Branch to serve 11 years in jail
Published 3:16 pm Tuesday, January 9, 2018
A 23-year-old Burkeville man was sentenced Thursday to an active term of 10 years and 20 days in jail in connection with a crash that resulted in the death of 19-year-old Shelly Warner, according to the Virginia Court Case Information database.
Torey Jamal Branch also received suspended jail sentences amounting to six years, 11 months and 10 days in addition to 30 years of unsupervised probation and 99 years of supervised probation.

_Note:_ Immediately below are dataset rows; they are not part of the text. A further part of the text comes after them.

(* ===== verification/Bits.v ===== *)
(** * Bits: fixed-width integers packed in words

    Casts to unsigned widths, the checked signed arithmetic of debug builds, [trailing_zeros], and the lemmas
    by which two fields put in one word with a shift and an or are read back; and lemmas on sorted lists of integers. *)

From S2P Require Import Prelude.

#[local] Open Scope Z_scope.

(** [x as u16], [x as u32], [x as u64]: the low bits. *)
Definition u16 (z : Z) : Z := z mod 2 ^ 16.
Definition u32 (z : Z) : Z := z mod 2 ^ 32.
Definition u64 (z : Z) : Z := z mod 2 ^ 64.

(** [x as i16] of an unsigned word. *)
Definition i16 (z : Z) : Z := (z + 2 ^ 15) mod 2 ^ 16 - 2 ^ 15.

(** [a + b] and [a - b] on [i64]: an overflow panics, as in a debug build. *)
Definition add_i64 (a b : Z) : outcome Z := if decide (in_i64 (a + b)) then Ret (a + b) else Panic.
Definition sub_i64 (a b : Z) : outcome Z := if decide (in_i64 (a - b)) then Ret (a - b) else Panic.

Definition trailing_zeros (z : Z) : Z := Z.log2 (Z.land z (- z)).

(** [u64::count_ones]. *)
Definition count_ones (w : Z) : Z := Z.of_nat (length (filter (fun i => Z.testbit w i = true) (seqZ 0 64))).

(** ** Fields of a word *)

Lemma bits_above a n i : 0 <= a < 2 ^ n -> 0 <= n <= i -> Z.testbit a i = false.
Proof.
  intros Ha Hn. rewrite <- (Z.mod_small a (2 ^ n)) by done. by apply Z.mod_pow2_bits_high.
Qed.

Lemma lor_shiftl a b n : 0 <= n -> 0 <= a < 2 ^ n -> Z.lor a (Z.shiftl b n) = a + b * 2 ^ n.
Proof.
  intros Hn Ha. rewrite <- Z.shiftl_mul_pow2 by done. symmetry. apply Z.add_nocarry_lor.
  apply Z.bits_inj'. intros i Hi. rewrite Z.land_spec, Z.bits_0. destruct (decide (i < n)).
  - rewrite Z.shiftl_spec_low by done. apply andb_false_r.
  - rewrite (bits_above a n) by lia. done.
Qed.

Lemma land_mask a n : 0 <= n -> Z.land a (2 ^ n - 1) = a mod 2 ^ n.
Proof. intros Hn. rewrite <- Z.land_ones by done. f_equal. rewrite Z.ones_equiv. lia. Qed.

Lemma field_low a b n : 0 <= n -> 0 <= a < 2 ^ n -> (a + b * 2 ^ n) mod 2 ^ n = a.
Proof. intros Hn Ha. rewrite Z_mod_plus_full. by apply Z.mod_small. Qed.

Lemma field_high a b n : 0 <= n -> 0 <= a < 2 ^ n -> Z.shiftr (a + b * 2 ^ n) n = b.
Proof. intros Hn Ha. rewrite Z.shiftr_div_pow2, Z_div_plus_full, Z.div_small by lia. lia. Qed.

(** A one-bit tag above a field: setting, testing and clearing it. *)
Lemma lor_bit a n : 0 <= n -> 0 <= a < 2 ^ n -> Z.lor a (2 ^ n) = a + 2 ^ n.
Proof. intros Hn Ha. rewrite <- (Z.shiftl_1_l n), lor_shiftl, Z.shiftl_1_l by done. lia. Qed.

Lemma land_pow2 a n : 0 <= n -> Z.land a (2 ^ n) = Z.b2z (Z.testbit a n) * 2 ^ n.
Proof.
  intros Hn. rewrite <- Z.shiftl_mul_pow2 by done. apply Z.bits_inj'. intros i Hi.
  rewrite Z.land_spec, Z.pow2_bits_eqb, Z.shiftl_spec by done. destruct (Z.eqb_spec n i) as [->|Hne].
  - rewrite andb_true_r, Z.sub_diag. by destruct (Z.testbit a i).
  - rewrite andb_false_r. destruct (decide (i < n)); [by rewrite Z.testbit_neg_r by lia|].
    symmetry. apply (bits_above _ 1); [by destruct (Z.testbit a n)|lia].
Qed.

Lemma land_bit_low a n : 0 <= n -> 0 <= a < 2 ^ n -> Z.land a (2 ^ n) = 0.
Proof. intros Hn Ha. rewrite land_pow2, (bits_above a n) by lia. done. Qed.

Lemma land_bit_high a n : 0 <= n -> 0 <= a < 2 ^ n -> Z.land (a + 2 ^ n) (2 ^ n) = 2 ^ n.
Proof.
  intros Hn Ha. rewrite land_pow2, <- lor_bit, Z.lor_spec, Z.pow2_bits_true, orb_true_r by lia. simpl. lia.
Qed.

Lemma trailing_zeros_pow2 n : 0 <= n -> trailing_zeros (2 ^ n) = n.
Proof.
  intros Hn. unfold trailing_zeros. replace (Z.land (2 ^ n) (- 2 ^ n)) with (2 ^ n); [by apply Z.log2_pow2|].
  replace (- 2 ^ n) with (Z.lnot (Z.ones n)) by (rewrite Z.ones_equiv; unfold Z.lnot; lia).
  rewrite <- Z.ldiff_land, Z.ldiff_ones_r, Z.shiftr_div_pow2, Z.div_same, Z.shiftl_1_l by lia. done.
Qed.

Lemma u32_small z : 0 <= z < 2 ^ 32 -> u32 z = z.
Proof. apply Z.mod_small. Qed.

Lemma u32_range z : 0 <= u32 z < 2 ^ 32.
Proof. by apply Z.mod_pos_bound. Qed.

Lemma i16_u16 z : - 2 ^ 15 <= z < 2 ^ 15 -> i16 (u16 z) = z.
Proof. intros Hz. unfold i16, u16. rewrite Zplus_mod_idemp_l, Z.mod_small by lia. lia. Qed.

(** ** Sorted lists of integers *)

Lemma StronglySorted_filter {A} (R : A -> A -> Prop) (P : A -> Prop) `{!forall x, Decision (P x)} l : StronglySorted R l -> StronglySorted R (filter P l).
Proof.
  induction 1 as [|x l Hs IHs Hx]; [constructor|]. rewrite filter_cons. destruct (decide (P x)); [|done]. constructor; [done|].
  rewrite Forall_forall in Hx |- *. intros y [_ Hy]%list_elem_of_filter. by apply Hx.
Qed.

Lemma StronglySorted_lt_NoDup l : StronglySorted Z.lt l -> NoDup l.
Proof. induction 1 as [|x l Hs IHs Hx]; constructor; [|done]. intros Hin. rewrite Forall_forall in Hx. specialize (Hx _ Hin). lia. Qed.

#[export] Hint Resolve u32_range : ctadl.
Lemma load_stored (chunks : list (option (block U))) c chunk i (v : list U) :
  0 <= c -> chunks !! Z.to_nat c = Some (Some chunk) -> 0 <= i -> i + Z.of_nat (length v) <= 2 ^ (10 + c) -> v <> [] ->
  (forall k x, v !! k = Some x -> chunk !! (i + Z.of_nat k) = Some x) ->
  load_slice (mk_span (2 ^ (10 + c) - 2 ^ 10 + i) (Z.of_nat (length v))) chunks = Ret v.
Proof.
  intros Hc E Hi Hle Hv Hk. assert (length v <> 0)%nat by (by destruct v). unfold load_slice. cbn [sp_len sp_off]. rewrite decide_False by lia.
  change FIRST_CHUNK with (2 ^ 10). rewrite split_of by lia. rewrite (iv_index_Some _ _ _ E). cbn [mbind outcome_bind unwrap].
  rewrite Nat2Z.id. by apply read_cells.
Qed.

(** What storing promises: earlier slots read as before, and the new one reads as the value. *)
Definition stored {S V : Type} (load : S -> list (option (block U)) -> outcome V) (chunks : list (option (block U))) (v : V) (r : outcome (Bump U * option S)) : Prop :=
  exists b' o, r = Ret (b', o) /\ arena_ok b' /\ (forall s w, load s chunks = Ret w -> load s (b_chunks b') = Ret w) /\
    forall s, o = Some s -> load s (b_chunks b') = Ret v.

Lemma stored_none {S V : Type} (load : S -> list (option (block U)) -> outcome V) b v : arena_ok b -> stored load (b_chunks b) v (Ret (b, None)).
Proof. intros Hok. exists b, None. split; [done|]. split; [done|]. split; [done|]. by intros s [=]. Qed.
Lemma push_normalized_nf p s : nf p -> seg_i64 s -> nf (push_normalized p s).
Proof.
  intros Hp Hs. unfold push_normalized.
  destruct s as [f|k| |].
  - constructor; [done..|]. unfold join_ok. destruct (last p) as [[]|]; done.
  - snoc_case p Hp; rewrite ?split_last_snoc; simpl.
    + case_decide; [done|]. by apply (nf_snoc []).
    + assert (forall s', nf (p0 ++ [s']) -> ok_pair s' (Offset k) = true ->
                nf (if decide (k = 0%Z) then p0 ++ [s'] else (p0 ++ [s']) ++ [Offset k])) as Hdef.
      { intros s' ? ?. case_decide; [done|]. constructor; [done..|].
        unfold join_ok. by rewrite last_snoc. }
      destruct s as [g|j| |]; [by apply Hdef| |by apply Hdef|done].
      clear Hdef. case_decide; [done|]. constructor; [done| |done].
      split; [auto with ctadl|done].
  - constructor; [done..|]. unfold join_ok. destruct (last p) as [[]|]; done.
  - snoc_case p Hp; rewrite ?split_last_snoc; simpl; [by apply (nf_snoc [])|].
    destruct s as [g|j| |]; rewrite ?split_last_snoc; try done.
    + constructor; [done..|]. unfold join_ok. by rewrite last_snoc.
    + snoc_case p0 Hp0; rewrite ?split_last_snoc; simpl; [by apply (nf_snoc [])|].
      unfold join_ok in *. rewrite last_snoc in *.
      destruct s as [g| | |]; try done; constructor; try done;
        unfold join_ok; by rewrite last_snoc.
    + constructor; [done..|]. unfold join_ok. by rewrite last_snoc.
Qed.

(** A normal form is built by appending: normalising it changes nothing. *)
Lemma push_normalized_snoc p s : nf (p ++ [s]) -> push_normalized p s = p ++ [s].
Proof.
  intros (Hp & Hs & Hj)%nf_snoc_inv. unfold push_normalized, join_ok in *.
  destruct s as [f|k| |]; try done.
  - destruct Hs. snoc_case p Hp; rewrite ?split_last_snoc, ?last_snoc in *; simpl in *.
    + by case_decide.
    + destruct s; try done; by case_decide.
  - snoc_case p Hp; rewrite ?split_last_snoc, ?last_snoc in *; simpl in *; [done|].
    destruct s; try done; by rewrite split_last_snoc.
Qed.

Lemma push_value_value p : push_normalized (push_normalized p Value) Value = push_normalized p Value.
Proof.
  unfold push_normalized.
  set (o := match split_last p with Some (init, Offset _) => init | _ => p end).
  destruct (split_last o) as [[i []]|] eqn:E;
    rewrite ?split_last_snoc, ?E; try done; rewrite ?split_last_snoc; done.
Qed.

Lemma push_value_offset p k : push_normalized (push_normalized p Value) (Offset k) = push_normalized p Value.
Proof.
  unfold push_normalized.
  set (o := match split_last p with Some (init, Offset _) => init | _ => p end).
  destruct (split_last o) as [[i []]|] eqn:E;
    rewrite ?split_last_snoc, ?E; done.
Qed.

Lemma push_offset_value p k : nf p ->
  push_normalized (push_normalized p (Offset k)) Value = push_normalized p Value.
Proof.
  intros Hp. snoc_case p Hp.
  - unfold push_normalized; simpl. by case_decide.
  - unfold push_normalized; rewrite !split_last_snoc; simpl.
    destruct s as [f|j| |]; rewrite ?split_last_snoc; try done.
    + case_decide; rewrite ?split_last_snoc; done.
    + case_decide; rewrite ?split_last_snoc; [|done].
      destruct p0 as [|x p0 _] using rev_ind; [done|].
      rewrite split_last_snoc. unfold join_ok in *. rewrite last_snoc in *.
      destruct x; rewrite ?split_last_snoc; done.
    + case_decide; rewrite ?split_last_snoc; done.
Qed.

Lemma push_offset_0 p : nf p -> push_normalized p (Offset 0) = p.
Proof.
  intros Hp. snoc_case p Hp; [done|]. unfold push_normalized. rewrite split_last_snoc.
  destruct s as [f|j| |]; try done.
  match goal with H : seg_ok _ |- _ => destruct H as [Hr ?] end.
  rewrite wrapping_add_0_r by done. by case_decide.
Qed.

Lemma push_offset_offset p j k : nf p -> in_i64 j -> in_i64 k ->
  push_normalized (push_normalized p (Offset j)) (Offset k) =
  push_normalized p (Offset (wrapping_add j k)).
Proof.
  intros Hp Hj Hk. unfold push_normalized.
  assert (forall q, (match last q with Some (Offset _) | Some Value => false | _ => true end) = true ->
    push_normalized (if decide (j = 0%Z) then q else q ++ [Offset j]) (Offset k) =
    (if decide (wrapping_add j k = 0%Z) then q else q ++ [Offset (wrapping_add j k)])) as Hplain.
  { intros q Hq. unfold push_normalized. case_decide as Ej; [subst|].
    - rewrite wrapping_add_0_l by done.
      destruct q as [|x q _] using rev_ind; [done|].
      rewrite split_last_snoc, last_snoc in *. by destruct x.
    - by rewrite split_last_snoc. }
  snoc_case p Hp; [by apply (Hplain [])|]. rewrite split_last_snoc.
  destruct s as [f|i| |].
  - apply (Hplain (p0 ++ [Field f])). by rewrite last_snoc.
  - clear Hplain. case_decide as E1.
    + assert (join_ok p0 (Offset i)) as Hjo by done.
      replace (wrapping_add i (wrapping_add j k)) with k.
      2: { rewrite <- wrapping_add_assoc, E1. by rewrite wrapping_add_0_l. }
      unfold join_ok in Hjo.
      destruct p0 as [|x q _] using rev_ind; [done|].
      rewrite split_last_snoc, last_snoc in *. by destruct x.
    + rewrite split_last_snoc. by rewrite wrapping_add_assoc.
  - apply (Hplain (p0 ++ [Deref])). by rewrite last_snoc.
  - by rewrite split_last_snoc.
Qed.
End push_normalized_props.

Lemma nf_i64 p : nf p -> Forall seg_i64 p.
Proof.
  induction 1 as [|p s ? IH Hs ?]; [done|].
  apply Forall_app; split; [done|]. constructor; [|done].
  by destruct s; [|destruct Hs| |].
Qed.

Lemma concat_snoc a q s : concat a (q ++ [s]) = push_normalized (concat a q) s.
Proof. unfold concat. by rewrite foldl_app. Qed.

Lemma concat_app a p q : concat a (p ++ q) = concat (concat a p) q.
Proof. unfold concat. by rewrite foldl_app. Qed.

Lemma concat_nil_l p : concat [] p = normalize p.
Proof. done. Qed.

Lemma concat_nf a q : nf a -> Forall seg_i64 q -> nf (concat a q).
Proof.
  intros Ha. induction q as [|s q IH] using rev_ind; [done|].
  rewrite concat_snoc, Forall_app, Forall_singleton. intros [??].
  apply push_normalized_nf; auto.
Qed.

Lemma normalize_nf p : Forall seg_i64 p -> nf (normalize p).
Proof. apply concat_nf. constructor. Qed.

Lemma concat_app_nf a q : nf (a ++ q) -> concat a q = a ++ q.
Proof.
  induction q as [|s q IH] using rev_ind; [by rewrite app_nil_r|].
  rewrite app_assoc. intros H. rewrite concat_snoc, IH by eauto using nf_app_l.
  by apply push_normalized_snoc.
Qed.

Lemma normalize_id p : nf p -> normalize p = p.
Proof. apply (concat_app_nf []). Qed.

#[export] Hint Resolve nf_nil nf_i64 concat_nf normalize_nf push_normalized_nf : ctadl.

Lemma concat_push_plain a n x k : (is_field x || is_deref x) = true ->
  concat a (push_normalized (n ++ [x]) (Offset k)) =
  push_normalized (push_normalized (concat a n) x) (Offset k).
Proof.
  intros Hx. replace (push_normalized (concat a n) x) with (concat a n ++ [x]) by by destruct x.
  destruct x; try done; unfold push_normalized; rewrite !split_last_snoc;
    destruct (decide _); rewrite !concat_snoc; simpl; rewrite ?split_last_snoc; by try case_decide.
Qed.

(** Appending after concatenation is concatenating after appending: the step that makes
    [normalize] a homomorphism. *)
Lemma concat_push a n s : nf a -> nf n -> seg_i64 s ->
  concat a (push_normalized n s) = push_normalized (concat a n) s.
Proof.
  intros Ha Hn Hs.
  assert (push_normalized n s = n ++ [s] -> concat a (push_normalized n s) = push_normalized (concat a n) s)
    as Happ by (intros ->; apply concat_snoc).
  destruct s as [f|k| |]; try (by apply Happ).
  - snoc_case n Hn.
    + destruct (decide (k = 0%Z)) as [->|?]; [by rewrite !push_offset_0 by auto with ctadl|].
      apply Happ. unfold push_normalized; simpl. by case_decide.
    + rewrite concat_snoc. assert (nf (concat a n0)) as Hc by eauto with ctadl.
      destruct s as [f|j| |]; [by apply (concat_push_plain _ _ (Field f))| |
                               by apply (concat_push_plain _ _ Deref)|].
      * match goal with H : seg_ok _ |- _ => destruct H end.
        rewrite push_offset_offset by done.
        unfold push_normalized at 1. rewrite split_last_snoc. case_decide as E.
        -- by rewrite E, push_offset_0.
        -- by rewrite concat_snoc.
      * rewrite push_value_offset. unfold push_normalized at 1. rewrite split_last_snoc.
        by rewrite concat_snoc.
  - snoc_case n Hn; [by apply Happ|]. rewrite concat_snoc.
    assert (nf (concat a n0)) as Hc by eauto with ctadl.
    destruct s as [f|j| |].
    + rewrite <- concat_snoc, <- concat_snoc. f_equal.
      unfold push_normalized. by rewrite !split_last_snoc.
    + rewrite push_offset_value by done. rewrite <- concat_snoc. f_equal.
      unfold push_normalized. rewrite !split_last_snoc. unfold join_ok in *.
      destruct n0 as [|x n0 _] using rev_ind; [done|].
      rewrite split_last_snoc, last_snoc in *. by destruct x.
    + rewrite <- concat_snoc, <- concat_snoc. f_equal.
      unfold push_normalized. by rewrite !split_last_snoc.
    + rewrite push_value_value. unfold push_normalized at 1. rewrite !split_last_snoc.
      by rewrite concat_snoc.
Qed.

Lemma concat_normalize a q : nf a -> Forall seg_i64 q -> concat a (normalize q) = concat a q.
Proof.
  intros Ha. induction q as [|s q IH] using rev_ind; [done|].
  rewrite Forall_app, Forall_singleton. intros [??].
  rewrite concat_snoc, <- concat_nil_l, concat_snoc, concat_push; eauto with ctadl.
  by rewrite concat_nil_l, IH.
Qed.

Lemma concat_assoc a b c : nf a -> nf b -> Forall seg_i64 c ->
  concat (concat a b) c = concat a (concat b c).
Proof.
  intros Ha Hb Hc. rewrite <- (concat_normalize a (concat b c)) by eauto with ctadl.
  rewrite (normalize_id (concat b c)) by eauto with ctadl.
  rewrite <- concat_app. rewrite <- (concat_normalize a (b ++ c)); [|done|].
  2: { apply Forall_app; eauto with ctadl. }
  f_equal. rewrite <- concat_nil_l, concat_app. f_equal. by apply normalize_id.
Qed.

(** ** What concatenation keeps *)

Lemma nf_app p q :
  nf p -> nf q -> (match last p, head q with Some x, Some y => ok_pair x y = true | _, _ => True end) ->
  nf (p ++ q).
Proof.
  intros Hp Hq. induction Hq as [|q s Hq IH Hs Hj]; [by rewrite app_nil_r|].
  intros Hjoin. rewrite app_assoc. constructor; [|done|].
  - apply IH. destruct q; simpl in *; [by destruct (last p)|done].
  - unfold join_ok in *. rewrite last_app. destruct (last q) eqn:E; [done|].
    apply last_None in E as ->. simpl in *. by destruct (last p).
Qed.

Lemma nf_app_join p q : nf (p ++ q) -> match last p, head q with Some x, Some y => ok_pair x y = true | _, _ => True end.
Proof.
  destruct q as [|y q]; [by destruct (last p)|]. change (y :: q) with ([y] ++ q). rewrite app_assoc. intros (_ & _ & H)%nf_app_l%nf_snoc_inv.
  unfold join_ok in H. simpl. by destruct (last p).
Qed.

Lemma nf_cons_inv s q : nf (s :: q) -> seg_ok s /\ nf q /\ match head q with Some y => ok_pair s y = true | None => True end.
Proof.
  intros H. change (s :: q) with ([s] ++ q) in H. split_and!; [|by eapply nf_app_r|by apply nf_app_join in H].
  by apply nf_app_l, (nf_snoc_inv []) in H as (_ & ? & _).
Qed.

Lemma nf_cons s q : seg_ok s -> nf q -> match head q with Some y => ok_pair s y = true | None => True end -> nf (s :: q).
Proof. intros Hs Hq Hj. apply (nf_app [s]); [by apply nf_single|done|done]. Qed.

Definition ends_plain (p : path) : Prop :=
  match last p with Some (Offset _) => False | _ => True end.

Lemma push_keeps a r s : ends_plain a -> exists r', push_normalized (a ++ r) s = a ++ r'.
Proof.
  intros Ha.
  assert (forall x, exists r', (a ++ r) ++ [x] = a ++ r') as Happ
    by (intros x; exists (r ++ [x]); by rewrite app_assoc).
  destruct s as [f|k| |]; simpl; try apply Happ.
  - destruct r as [|x r _] using rev_ind.
    + rewrite app_nil_r in *. destruct (split_last a) as [[i []]|] eqn:E;
        try case_decide; eauto using app_nil_r.
      all: try (exists []; by rewrite app_nil_r).
      all: apply split_last_Some in E as ->; unfold ends_plain in Ha; by rewrite last_snoc in Ha.
    + rewrite app_assoc, split_last_snoc.
      assert (exists r', a ++ r ++ [x] = a ++ r') by eauto.
      destruct x; try case_decide; rewrite <- ?app_assoc; eauto.
  - destruct r as [|x r _] using rev_ind.
    + rewrite app_nil_r in *. destruct (split_last a) as [[i s]|] eqn:E; [|rewrite ?E; eauto].
      assert (exists r', a = a ++ r') by (exists []; by rewrite app_nil_r).
      destruct s; rewrite ?E; eauto.
      apply split_last_Some in E as ->. unfold ends_plain in Ha. by rewrite last_snoc in Ha.
    + rewrite app_assoc, split_last_snoc.
      assert (exists r', a ++ r ++ [x] = a ++ r') by eauto.
      assert (exists r', a ++ r = a ++ r') by eauto.
      destruct x; rewrite ?split_last_snoc; rewrite <- ?app_assoc in *; eauto.
      destruct (split_last (a ++ r)) as [[i []]|]; eauto.
Qed.

(** A prefix that does not end in an offset survives concatenation unchanged. *)
Lemma concat_keeps a q : ends_plain a -> exists r, concat a q = a ++ r.
Proof.
  intros Ha. induction q as [|s q [r IH]] using rev_ind; [exists []; by rewrite app_nil_r|].
  rewrite concat_snoc, IH. by apply push_keeps.
Qed.

Lemma push_length a s : length (push_normalized a s) <= S (length a).
Proof.
  destruct s as [f|k| |]; simpl; rewrite ?length_app; simpl; try lia.
  - destruct (split_last a) as [[i x]|] eqn:E; [apply split_last_Some in E as ->|];
      repeat (case_decide || case_match); rewrite ?length_app; simpl; lia.
  - destruct (split_last a) as [[i x]|] eqn:E; [apply split_last_Some in E as ->|];
      [destruct x|]; repeat case_match; rewrite ?length_app in *; simpl; lia.
Qed.

Lemma concat_length a q : length (concat a q) <= length a + length q.
Proof.
  induction q as [|s q IH] using rev_ind; [simpl; lia|].
  rewrite concat_snoc, length_app. simpl. pose proof (push_length (concat a q) s). lia.
Qed.

Lemma concat_offset_inverse m : in_i64 m -> m <> 0%Z ->
  concat [Offset m] [Offset (wrapping_neg m)] = [] /\
  concat [Offset (wrapping_neg m)] [Offset m] = [].
Proof.
  intros. unfold concat, push_normalized; simpl.
  rewrite wrapping_neg_l, wrapping_neg_r. done.
Qed.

According to the database, Branch pled guilty to involuntary DUI manslaughter, guilty to DUI, reckless driving, victim permanently injured; possession of marijuana; DUI third or subsequent offense and driving after forfeiting license.
On charges of failing to drive on the right side of the road, reckless driving and second offense of driving with a revoked license, he was found nolle prosequi, meaning the charges were abandoned by the court.
He was also ordered to pay $1,706.50 in court costs and a fine of $500.
The accident the charges stem from occurred Nov. 26, 2016 on Route 15 less than one mile south of Route 630, Red Road, in Buckingham.
The fatal accident that claimed the life of Warner also seriously injured her husband, Jessy Warner. Their 9-month-old son, Timothy, was injured too.
Shelly died at the scene of the early-morning collision, according to Virginia State Police.
“A 2008 Chevrolet Impala was traveling north on Route 15 when it crossed the centerline into the southbound lane and struck head-on a 2000 Buick LeSabre,” Virginia State Police Public Relations Director Corinne Geller said in an earlier release.
Branch was transported to U.Va. Hospital in Charlottesville for treatment of serious but non-life threatening injuries.
“She enjoyed life, enjoyed her family,” Christopher Hash said in a previous interview regarding his daughter, Shelly.
The oldest of three girls, Shelly also enjoyed the arts, drawing and caring for children, both at home and in high school, her father said.
“She liked art class, and she did help with some child care across the street from the high school (at the preschool) where the little kids used to go,” Hash said.
Shelly was not only proud of her accomplishments but of her marriage and family, Hash said.
“She was definitely proud of her marriage and her family,” Hash said of his daughter, adding that she and Jessy enjoyed hunting together.
“Not as often as, I guess, they wanted to, but she’d go (hunt) periodically with him,” Hash said.